Немного пошатавшись по знакомым пустым улицам, я натолкнулся на Леньку. Наша встреча, несмотря на бывшую размолвку, была радостно - взволнованной. Он рассказал мне, что уже побывал на передовой линии фронта, где получил тяжелое ранение. 12 осколков при разрыве немецкой ручной гранаты, впились ему в ногу. И вот, после 6-ти месячного нахождения в госпитале, его выписали и отпустили домой, для окончательного выздоровления. Здесь он уже прошел врачебную комиссию при военкомате и еще раз был призыван негодным к военной службе с переосвидетельствованием через шесть месяцев. Внешне он был совершенно здоровым и почти не хромал.

На моих плечах были новенькие погоны лейтенанта, а в кармане вещевая книжка с перечнем вещей, которые мне были выданы по окончании I-го Харьковского Училища средних танков, и перспектива в дальнейшем отправится на фронт в качестве командира среднего танка Т-34.

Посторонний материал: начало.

(** ** Words *)

(** Every piece of a run is in the run, where it says. *)
Lemma segment_pieces_at run x piece s y in_sep ps :
  run = x ++ piece ++ s ++ y -> blen x = ps ->
  forall i w, (i, w) ∈ segment_pieces ps (ps + blen piece) piece in_sep s ->
  exists a b, run = a ++ w ++ b /\ blen a = i.
Proof.
  revert x piece in_sep ps. induction s as [|c s IH]; intros x piece in_sep ps Hrun Hx i w Hin; simpl in Hin.
  - apply list_elem_of_singleton in Hin. injection Hin as -> ->. by exists x, y.
  - destruct (Bool.eqb _ _).
    + replace (ps + blen piece + width c) with (ps + blen (piece ++ [c])) in Hin by (rewrite blen_app; simpl; lia).
      eapply IH; [|exact Hx|exact Hin]. rewrite Hrun, <- !app_assoc. done.
    + apply elem_of_cons in Hin as [Hin|Hin]; [injection Hin as -> ->; by exists x, ((c :: s) ++ y)|].
      replace (ps + blen piece + width c) with ((ps + blen piece) + blen [c]) in Hin by (simpl; lia).
      eapply (IH (x ++ piece) [c]); [|by rewrite blen_app, Hx|exact Hin]. rewrite Hrun, <- !app_assoc. done.
Qed.
Lemma pieces_at run i w : (i, w) ∈ split_word_pieces run -> exists a b, run = a ++ w ++ b /\ blen a = i.
Proof.
  unfold split_word_pieces. intros Hin. apply list_elem_of_In, in_flat_map in Hin as ([j seg] & Hseg & Hin).
  apply list_elem_of_In in Hseg, Hin. destruct (split_word_law run j seg Hseg) as (a & b & Hrun & Ha).
  destruct seg as [|c s]; [by apply elem_of_nil in Hin|]. unfold split_segment in Hin. cbn [fst snd] in Hin.
  replace (j + width c) with (j + blen [c]) in Hin by (simpl; lia).
  eapply (segment_pieces_at run a [c] s b); [|exact Ha|exact Hin]. done.
Qed.
(** The start of a piece, and its end, are boundaries of the run. *)
Lemma piece_bounds run i w : (i, w) ∈ split_word_pieces run -> boundary i run /\ boundary (i + blen w) run.
Proof.
  intros Hin. destruct (pieces_at run i w Hin) as (a & b & -> & <-). split; [apply boundary_at|].
  rewrite <- blen_app, app_assoc. apply boundary_at.
Qed.
Lemma extend_back_ok (P : nat -> Prop) s run_start pieces :
  P s -> (forall i w, (i, w) ∈ pieces -> P (run_start + i)) -> P (extend_back s run_start pieces).
Proof.
  revert s. induction pieces as [|[i w] pieces IH]; intros s Hs Hp; simpl; [done|].
  destruct (all_separators w); [|done]. apply IH; [apply (Hp i w); by left|]. intros j v Hin. apply (Hp j v). by right.
Qed.
Lemma extend_forward_ok (P : nat -> Prop) e base pieces :
  P e -> (forall i w, (i, w) ∈ pieces -> P (base + i + blen w)) -> P (extend_forward e base pieces).
Proof.
  revert e. induction pieces as [|[i w] pieces IH]; intros e He Hp; simpl; [done|].
  destruct (all_separators w); [|done]. apply IH; [apply (Hp i w); by left|]. intros j v Hin. apply (Hp j v). by right.
Qed.
Lemma previous_word_ok ta :
  wf ta -> exists b, beginning_of_previous_word ta = Some b /\ boundary b (text ta) /\ b <= cursor_pos ta.
Proof.
  intros Hwf. pose proof (cursor_ok _ Hwf) as Hc. destruct (boundary_split _ _ Hc) as (p & q & Hs & Ht & Hp).
  unfold beginning_of_previous_word, slice_to. rewrite Hs. cbn [fmap option_fmap option_map fst mbind option_bind].
  assert (forall b, boundary b p -> boundary b (text ta) /\ b <= cursor_pos ta) as Hin.
  { intros b Hb. rewrite Ht, <- Hp. split; [by apply boundary_app|by apply boundary_le]. }
  destruct (rfind_char non_ws p) as [[i c]|] eqn:Hf; [|exists 0; split; [done|apply Hin, boundary_0]].
  destruct (rfind_char_Some _ _ _ _ Hf) as (a & d & Hpd & -> & _).
  assert (split_at (blen a) p = Some (a, c :: d)) as -> by by (rewrite Hpd; apply split_at_blen).
  cbn [fmap option_fmap option_map fst mbind option_bind].
  assert (exists x y, a = x ++ y /\ match rfind_char Str.is_whitespace a with Some (idx, e) => idx + width e | None => 0 end = blen x)
    as (x & y & Ha & ->).
  { destruct (rfind_char Str.is_whitespace a) as [[j e]|] eqn:Hr; [|by exists [], a].
    destruct (rfind_char_Some _ _ _ _ Hr) as (a1 & a2 & -> & -> & _). exists (a1 ++ [e]), a2.
    rewrite blen_app, <- app_assoc. simpl. split; [done|lia]. }
  assert (p = x ++ (y ++ [c]) ++ d) as Hpx by by rewrite Hpd, Ha, <- !app_assoc.
  assert (blen a + width c = blen x + blen (y ++ [c])) as -> by (rewrite Ha, !blen_app; simpl; lia).
  assert (slice (blen x) (blen x + blen (y ++ [c])) p = Some (y ++ [c])) as -> by by (rewrite Hpx; apply slice_between).
  cbn [mbind option_bind]. set (run := y ++ [c]) in *.
  assert (forall j w, (j, w) ∈ split_word_pieces run -> boundary (blen x + j) p) as Hpiece.
  { intros j w Hin'. rewrite Hpx. apply boundary_app_r, boundary_app. by eapply piece_bounds. }
  destruct (rev (split_word_pieces run)) as [|[j w] pieces] eqn:Hrev.
  { exists (blen x). split; [done|]. apply Hin. rewrite Hpx. apply boundary_at. }
  assert (forall k v, (k, v) ∈ (j, w) :: pieces -> boundary (blen x + k) p) as Hpieces.
  { intros k v Hkv. apply (Hpiece k v). rewrite <- Hrev in Hkv. by apply list_elem_of_In, in_rev, list_elem_of_In in Hkv. }
  eexists. split; [done|].
  match goal with |- context [adjust_pos_out_of_elements ?s true ta] => assert (boundary s p) as Hst end.
  { destruct (all_separators w); [|by apply (Hpieces j w); left].
    apply (extend_back_ok (fun n => boundary n p)); [by apply (Hpieces j w); left|].
    intros k v Hkv. apply (Hpieces k v). by right. }
  destruct (Hin _ Hst) as [Hb Hle]. destruct (adjust_start_ok _ ta Hwf Hb) as [? ?]. split; [done|lia].
Qed.
Lemma next_word_from_ok pos ta :
  wf ta -> boundary pos (text ta) ->
  exists e, end_of_next_word_from pos ta = Some e /\ boundary e (text ta) /\ pos <= e.
Proof.
  intros Hwf Hb. destruct (boundary_split _ _ Hb) as (p & q & Hs & Ht & Hp).
  unfold end_of_next_word_from, slice_from, slice_to. rewrite Hs. cbn [fmap option_fmap option_map snd mbind option_bind].
  destruct (find_char non_ws q) as [i|] eqn:Hf.
  2: { exists (blen (text ta)). split_and!; [done|apply boundary_blen|by apply boundary_le]. }
  destruct (find_char_Some _ _ _ Hf) as (a & c & d & Hq & -> & _).
  assert (split_at (blen a) q = Some (a, c :: d)) as -> by by (rewrite Hq; apply split_at_blen).
  cbn [fmap option_fmap option_map snd mbind option_bind].
  assert (exists run rest, c :: d = run ++ rest /\
    match find_char Str.is_whitespace (c :: d) with Some i => i | None => blen (c :: d) end = blen run) as (run & rest & Hrun & ->).
  { destruct (find_char Str.is_whitespace (c :: d)) as [j|] eqn:Hw; [|exists (c :: d), []; by rewrite app_nil_r].
    destruct (find_char_Some _ _ _ Hw) as (u & e & v & Huv & -> & _). by exists u, (e :: v). }
  rewrite Hrun, split_at_blen. cbn [fmap option_fmap option_map fst mbind option_bind].
  assert (text ta = (p ++ a) ++ run ++ rest) as Htr by by rewrite Ht, Hq, Hrun, <- !app_assoc.
  assert (forall n, boundary n run -> boundary (pos + blen a + n) (text ta) /\ pos <= pos + blen a + n) as Hin.
  { intros n Hn. rewrite Htr. split; [|lia]. replace (pos + blen a + n) with (blen (p ++ a) + n) by (rewrite blen_app; lia).
    by apply boundary_app_r, boundary_app. }
  destruct (split_word_pieces run) as [|[j w] pieces] eqn:Hpieces.
  { eexists. split; [done|]. specialize (Hin 0 (boundary_0 _)). by rewrite Nat.add_0_r in Hin. }
  assert (forall k v, (k, v) ∈ (j, w) :: pieces ->
    boundary (pos + blen a + k + blen v) (text ta) /\ pos <= pos + blen a + k + blen v) as Hend.
  { intros k v Hkv. rewrite <- Nat.add_assoc. apply Hin. eapply piece_bounds. rewrite Hpieces. exact Hkv. }
  eexists. split; [done|].
  match goal with |- context [adjust_pos_out_of_elements ?s false ta] => assert (boundary s (text ta) /\ pos <= s) as [Hst Hle] end.
  { destruct (all_separators w); [|by apply (Hend j w); left].
    apply (extend_forward_ok (fun n => boundary n (text ta) /\ pos <= n)); [by apply (Hend j w); left|].
    intros k v Hkv. apply (Hend k v). by right. }
  destruct (adjust_end_ok _ ta Hwf Hst) as [? ?]. split; [done|lia].
Qed.
Lemma next_word_ok ta :
  wf ta -> exists e, end_of_next_word ta = Some e /\ boundary e (text ta) /\ cursor_pos ta <= e.
Proof. intros Hwf. apply next_word_from_ok; [done|by destruct Hwf]. Qed.
Lemma find_from_ok pos ta f i :
  boundary pos (text ta) -> forall q, slice_from pos (text ta) = Some q -> find_char f q = Some i -> boundary (pos + i) (text ta).
Proof.
  intros Hb q Hq Hf. destruct (boundary_split _ _ Hb) as (p & q' & Hs & Ht & Hp). unfold slice_from in Hq. rewrite Hs in Hq.
  injection Hq as ->. destruct (find_char_Some _ _ _ Hf) as (a & c & d & -> & -> & _). rewrite Ht, <- Hp.
  apply boundary_app_r, boundary_at.
Qed.
Lemma slice_from_ok pos t : boundary pos t -> exists q, slice_from pos t = Some q.
Proof. intros Hb. destruct (boundary_split _ _ Hb) as (p & q & Hs & _). exists q. unfold slice_from. by rewrite Hs. Qed.
Lemma slice_to_ok pos t : boundary pos t -> exists q, slice_to pos t = Some q.
Proof. intros Hb. destruct (boundary_split _ _ Hb) as (p & q & Hs & _). exists p. unfold slice_to. by rewrite Hs. Qed.
Lemma beginning_of_next_word_ok ta :
  wf ta -> exists b, beginning_of_next_word ta = Some b /\ boundary b (text ta).
Proof.
  intros Hwf. pose proof (cursor_ok _ Hwf) as Hc. unfold beginning_of_next_word.
  destruct (slice_from_ok _ _ Hc) as [q Hq]. rewrite Hq. cbn [mbind option_bind].
  destruct (find_char non_ws q) as [i|] eqn:Hf; [|exists (blen (text ta)); split; [done|apply boundary_blen]].
  pose proof (find_from_ok _ _ _ _ Hc q Hq Hf) as Hi. destruct (negb _).
  { eexists. split; [done|]. by apply adjust_start_ok. }
  destruct (next_word_ok ta Hwf) as (e & -> & Hbe & _). cbn [mbind option_bind].
  destruct (_ <=? e); [exists (blen (text ta)); split; [done|apply boundary_blen]|].
  destruct (slice_from_ok _ _ Hbe) as [q' Hq']. rewrite Hq'. cbn [mbind option_bind].
  destruct (find_char non_ws q') as [j|] eqn:Hf'; [|exists (blen (text ta)); split; [done|apply boundary_blen]].
  eexists. split; [done|]. apply adjust_start_ok; [done|]. by eapply find_from_ok.
Qed.
Lemma word_end_exclusive_ok ta :
  wf ta -> exists e, vim_word_end_exclusive ta = Some e /\ boundary e (text ta).
Proof.
  intros Hwf. unfold vim_word_end_exclusive. destruct (next_word_ok ta Hwf) as (e & -> & Hb & _). cbn [mbind option_bind].
  destruct (_ && _); [|by exists e]. destruct (next_word_from_ok e ta Hwf Hb) as (e' & -> & Hb' & _). by exists e'.
Qed.
Lemma word_end_cursor_ok ta : wf ta -> exists e, vim_word_end_cursor ta = Some e /\ boundary e (text ta).
Proof.
  intros Hwf. unfold vim_word_end_cursor. destruct (word_end_exclusive_ok ta Hwf) as (e & -> & Hb). cbn [mbind option_bind].
  eexists. split; [done|]. destruct (_ <? e); [|done]. by apply prev_atomic_ok.
Qed.
Lemma line_end_cursor_ok ta : wf ta -> exists e, vim_line_end_cursor ta = Some e /\ boundary e (text ta).
Proof.
  intros Hwf. unfold vim_line_end_cursor. destruct (bol_ok ta Hwf) as (b & -> & Hb & _). destruct (eol_ok ta Hwf) as (e & -> & He & _).
  cbn [mbind option_bind]. eexists. split; [done|]. destruct (b <? e); [|done].
  destruct (prev_atomic_ok e ta Hwf He) as (Hp & _). by destruct (Nat.max_spec (prev_atomic_boundary e ta) b) as [[_ ->]|[_ ->]].
Qed.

Это произвело на ребят, которых мы повстречали ближе к вечеру, большое впечатление. В тот вечер мне удалось повстречать еще многих знакомых и даже после кратковременного свидания с мамой и тетей, прошвырнуться с ребятами в парк-озеро на танцплощадку.

Ночевал я конечно, дома и только рано утром отправился на станцию Салар на дачный поезд "Ташкент-Чирчик".

Вот таким образом я побывал дома перед  тем как нас отправили в запасной полк для формирования боевого подразделения.